◆ **Task brief**:
Lines from the beginning of the entries up to and including the one with "Lemma dead_holds a" must be duplicated word for word; leave out all others.

◆ **Excerpted records**:
===

Record dead (a b : Z) (s : system) : Prop := {
  dd_ok : sys_ok s;
  dd_upgrade : flagged (lk s) LK_WANT_UPGRADE = true;
  dd_reserve : flagged (lk s) LK_WANT_EXCL = true;
  dd_free : lk_sharecount (lk s) = 0 ∧ lk_exclusivecount (lk s) = 0;
  dd_a : stuck s a SiteUpgrade;
  dd_b : stuck s b SiteExcl2;
  dd_threads : ∀ td th, threads s !! td = Some th → td ≠ a → td ≠ b → bystander th
}.

(** Threads that do not ask to share the lock from within uiomove(9): such a
    request does not wait for the reservations. *)
Definition outside_uiomove (td : Z) (th : thread) (flags : Z) : Prop :=
  Z.land flags LK_TYPE_MASK = LK_SHARED → t_deadlktreat th = false.

Lemma dead_holds a b s td th :
  dead a b s → threads s !! td = Some th → t_shares th = 0 ∧ t_excl th = 0.
Proof.
  intros [Hok _ _ [H1 H2] _ _ _] Htd. pose proof (shares_bound s td th Hok Htd).
  destruct (so_thread s Hok td th Htd) as (_ & _ & -> & _). unfold owned. case_test; lia.
Qed.

Lemma dead_holder a b s : dead a b s → lk_lockholder (lk s) = LK_NOTHREAD.
Proof. intros [Hok _ _ [H1 H2] _ _ _]. pose proof (ok_holder _ (so_lock s Hok)). lia. Qed.

(** A request for a lock that both reservations bar ends in a sleep or in an
    error, without a wakeup. *)
Definition turned_away (l : lock) (s : site) (r : outcome (lock * progress)) : Prop :=
  ∃ l' p, r = Ok (l', p) ∧ lk_sharecount l' = lk_sharecount l ∧ lk_exclusivecount l' = lk_exclusivecount l ∧
    flagged l' LK_WANT_UPGRADE = flagged l LK_WANT_UPGRADE ∧ flagged l' LK_WANT_EXCL = flagged l LK_WANT_EXCL ∧
    granted p = false ∧
    match p with Return _ dw => dw = 0 | Sleep f => f_site f = s ∧ f_dowakeup f = 0 end.

Lemma barred_shared l : flagged l LK_WANT_UPGRADE = true → flagged l (wanted_shared false) = true.
Proof. intros H. unfold wanted_shared, flagged in *. rewrite !has_flag_lor_r, H. by rewrite orb_true_r. Qed.

Lemma barred_excl1 l : flagged l LK_WANT_EXCL = true → flagged l wanted_excl1 = true.
Proof. intros H. unfold wanted_excl1, flagged in *. rewrite !has_flag_lor_r, H. by rewrite orb_true_r. Qed.

Lemma acquire_barred l ext wanted : flagged l wanted = true →
  acquire l ext wanted = (l, Some EBUSY) ∨
  acquire l ext wanted = (set_waitcount (s32 (lk_waitcount l + 1)) (flag_on LK_WAIT_NONZERO l), None).
Proof.
  intros H. unfold acquire, acquire_loop. rewrite H, andb_true_r. case_test; [by left|by right].
Qed.

Lemma turned_away_sleep l s ext :
  turned_away l s (Ok (set_waitcount (s32 (lk_waitcount l + 1)) (flag_on LK_WAIT_NONZERO l), Sleep (Frame s ext 0))).
Proof. eexists _, _. split; [done|]. split_and!; flags; done. Qed.

Lemma turned_away_error l s e : e ≠ 0 → turned_away l s (Ok (l, Return e 0)).
Proof. intros H. eexists _, _. split; [done|]. split_and!; try done. cbn. lia. Qed.

Lemma shared_barred td l ext :
  lk_lockholder l ≠ td → flagged l LK_WANT_UPGRADE = true →
  turned_away l (SiteShared false) (lockmgr_shared td false l ext).
Proof.
  intros Hh Hf. unfold lockmgr_shared. replace (lk_lockholder l =? td) with false by lia. cbn [negb].
  destruct (acquire_barred l ext _ (barred_shared l Hf)) as [-> | ->]; [by apply turned_away_error|apply turned_away_sleep].
Qed.

Lemma exclusive_barred td l ext :
  lk_lockholder l ≠ td → flagged l LK_WANT_EXCL = true →
  turned_away l SiteExcl1 (lockmgr_exclusive td l ext 0).
Proof.
  intros Hh Hf. unfold lockmgr_exclusive. replace (lk_lockholder l =? td) with false by lia. cbn [negb andb].
  case_test; [by apply turned_away_error|].
  destruct (acquire_barred l ext _ (barred_excl1 l Hf)) as [-> | ->]; [by apply turned_away_error|apply turned_away_sleep].
Qed.


Lemma wakeup_barred td l s ext error :
  s = SiteShared false ∨ s = SiteExcl1 → flagged l LK_WANT_UPGRADE = true → flagged l LK_WANT_EXCL = true →
  turned_away l s (lockmgr_wakeup td l (Frame s ext 0) error).
Proof.
  intros Hs Hu Hx. unfold lockmgr_wakeup, acquire_wakeup. cbn [f_site f_extflags f_dowakeup].
  set (l1 := if lk_waitcount l =? 1 then _ else _).
  assert (H1 : lk_sharecount l1 = lk_sharecount l ∧ lk_exclusivecount l1 = lk_exclusivecount l ∧
    flagged l1 LK_WANT_UPGRADE = flagged l LK_WANT_UPGRADE ∧ flagged l1 LK_WANT_EXCL = flagged l LK_WANT_EXCL).
  { unfold l1. case_test; split_and!; flags; done. }
  clearbody l1. destruct H1 as (E1 & E2 & E3 & E4). rewrite Hu in E3. rewrite Hx in E4.
  assert (Herr : ∀ e, e ≠ 0 → turned_away l s (Ok (l1, Return e 0))).
  { intros e He. eexists _, _. split; [done|]. rewrite E3, E4, Hu, Hx. split_and!; try done. cbn. lia. }
  assert (Hsleep : ∀ w, flagged l1 w = true → acquire_loop l1 w =
      (set_waitcount (s32 (lk_waitcount l1 + 1)) (flag_on LK_WAIT_NONZERO l1), None)).
  { intros w Hw. unfold acquire_loop. by rewrite Hw. }
  assert (Hend : turned_away l s
      (Ok (set_waitcount (s32 (lk_waitcount l1 + 1)) (flag_on LK_WAIT_NONZERO l1), Sleep (Frame s ext 0)))).
  { destruct (turned_away_sleep l1 s ext) as (l' & p & [= <- <-] & H1 & H2 & H3 & H4 & H5 & H6).
    eexists _, _. split; [done|]. rewrite H3, H4, E3, E4. split_and!; try done; congruence. }
  destruct Hs as [-> | ->].
  - destruct (negb (error =? 0)) eqn:Ee; [unfold shared_got; rewrite Ee; apply Herr; lia|].
    destruct (has_flag ext LK_SLEEPFAIL); [by apply Herr|].
    rewrite (Hsleep (wanted_shared false)) by (by apply barred_shared). done.
  - destruct (negb (error =? 0)) eqn:Ee; [unfold excl1_got; rewrite Ee; apply Herr; lia|].
    destruct (has_flag ext LK_SLEEPFAIL); [by apply Herr|].
    rewrite (Hsleep wanted_excl1) by (by apply barred_excl1). done.
Qed.

Lemma stuck_idle s a sa th : stuck s a sa → threads s !! a = Some th → t_status th ≠ Idle.
Proof. intros (th0 & ext & dw & H0 & Hst & _) H. rewrite H in H0. injection H0 as ->. by rewrite Hst. Qed.

Lemma stuck_resume s a sa th f woken error :
  stuck s a sa → threads s !! a = Some th → t_status th = Waiting f woken → ¬ may_return f woken error.
Proof.
  intros (th0 & ext & dw & H0 & Hst & Hi) H. rewrite H in H0. injection H0 as ->. rewrite Hst.
  intros [= <- <-] [[? _]|[_ ?]]; congruence.
Qed.

Lemma stuck_insert s l a sa td th : stuck s a sa → td ≠ a → stuck (System l (<[td := th]> (threads s))) a sa.
Proof.
  intros (th0 & ext & dw & H0 & Hst & Hi) Hne. exists th0, ext, dw. cbn [threads].
  by rewrite lookup_insert_ne.
Qed.

(** A step of a bystander that is turned away changes nothing. *)
Lemma dead_turned a b s td th s0 l p h :
  dead a b s → sys_ok (System l (<[td := settle th h p]> (threads s))) →
  threads s !! td = Some th → td ≠ a → td ≠ b → s0 = SiteShared false ∨ s0 = SiteExcl1 →
  turned_away (lk s) s0 (Ok (l, p)) → dead a b (System l (<[td := settle th h p]> (threads s))).
Proof.
  intros [Hok Hu Hx [Hf1 Hf2] Ha Hb Hth] Hok' Htd Hna Hnb Hs0 (l' & p' & [= <- <-] & E1 & E2 & E3 & E4 & Hg & Hp).
  split; cbn [lk threads]; try congruence; try (by apply stuck_insert).
  - split; congruence.
  - intros td' th'. destruct (decide (td' = td)) as [->|Hne].
    + rewrite lookup_insert_eq. intros [= <-] _ _.
      unfold bystander, settle. cbn [t_status]. destruct p as [e dw|[s1 ext dw]].
      * subst dw. done.
      * destruct Hp as [Hs1 Hdw]. cbn in Hs1, Hdw. subst s1 dw. by destruct Hs0 as [-> | ->].
    + rewrite lookup_insert_ne by done. apply Hth.
Qed.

===

◆ **Solution for this problem**:
Record dead (a b : Z) (s : system) : Prop := {
  dd_ok : sys_ok s;
  dd_upgrade : flagged (lk s) LK_WANT_UPGRADE = true;
  dd_reserve : flagged (lk s) LK_WANT_EXCL = true;
  dd_free : lk_sharecount (lk s) = 0 ∧ lk_exclusivecount (lk s) = 0;
  dd_a : stuck s a SiteUpgrade;
  dd_b : stuck s b SiteExcl2;
  dd_threads : ∀ td th, threads s !! td = Some th → td ≠ a → td ≠ b → bystander th
}.

(** Threads that do not ask to share the lock from within uiomove(9): such a
    request does not wait for the reservations. *)
Definition outside_uiomove (td : Z) (th : thread) (flags : Z) : Prop :=
  Z.land flags LK_TYPE_MASK = LK_SHARED → t_deadlktreat th = false.

Lemma dead_holds a b s td th :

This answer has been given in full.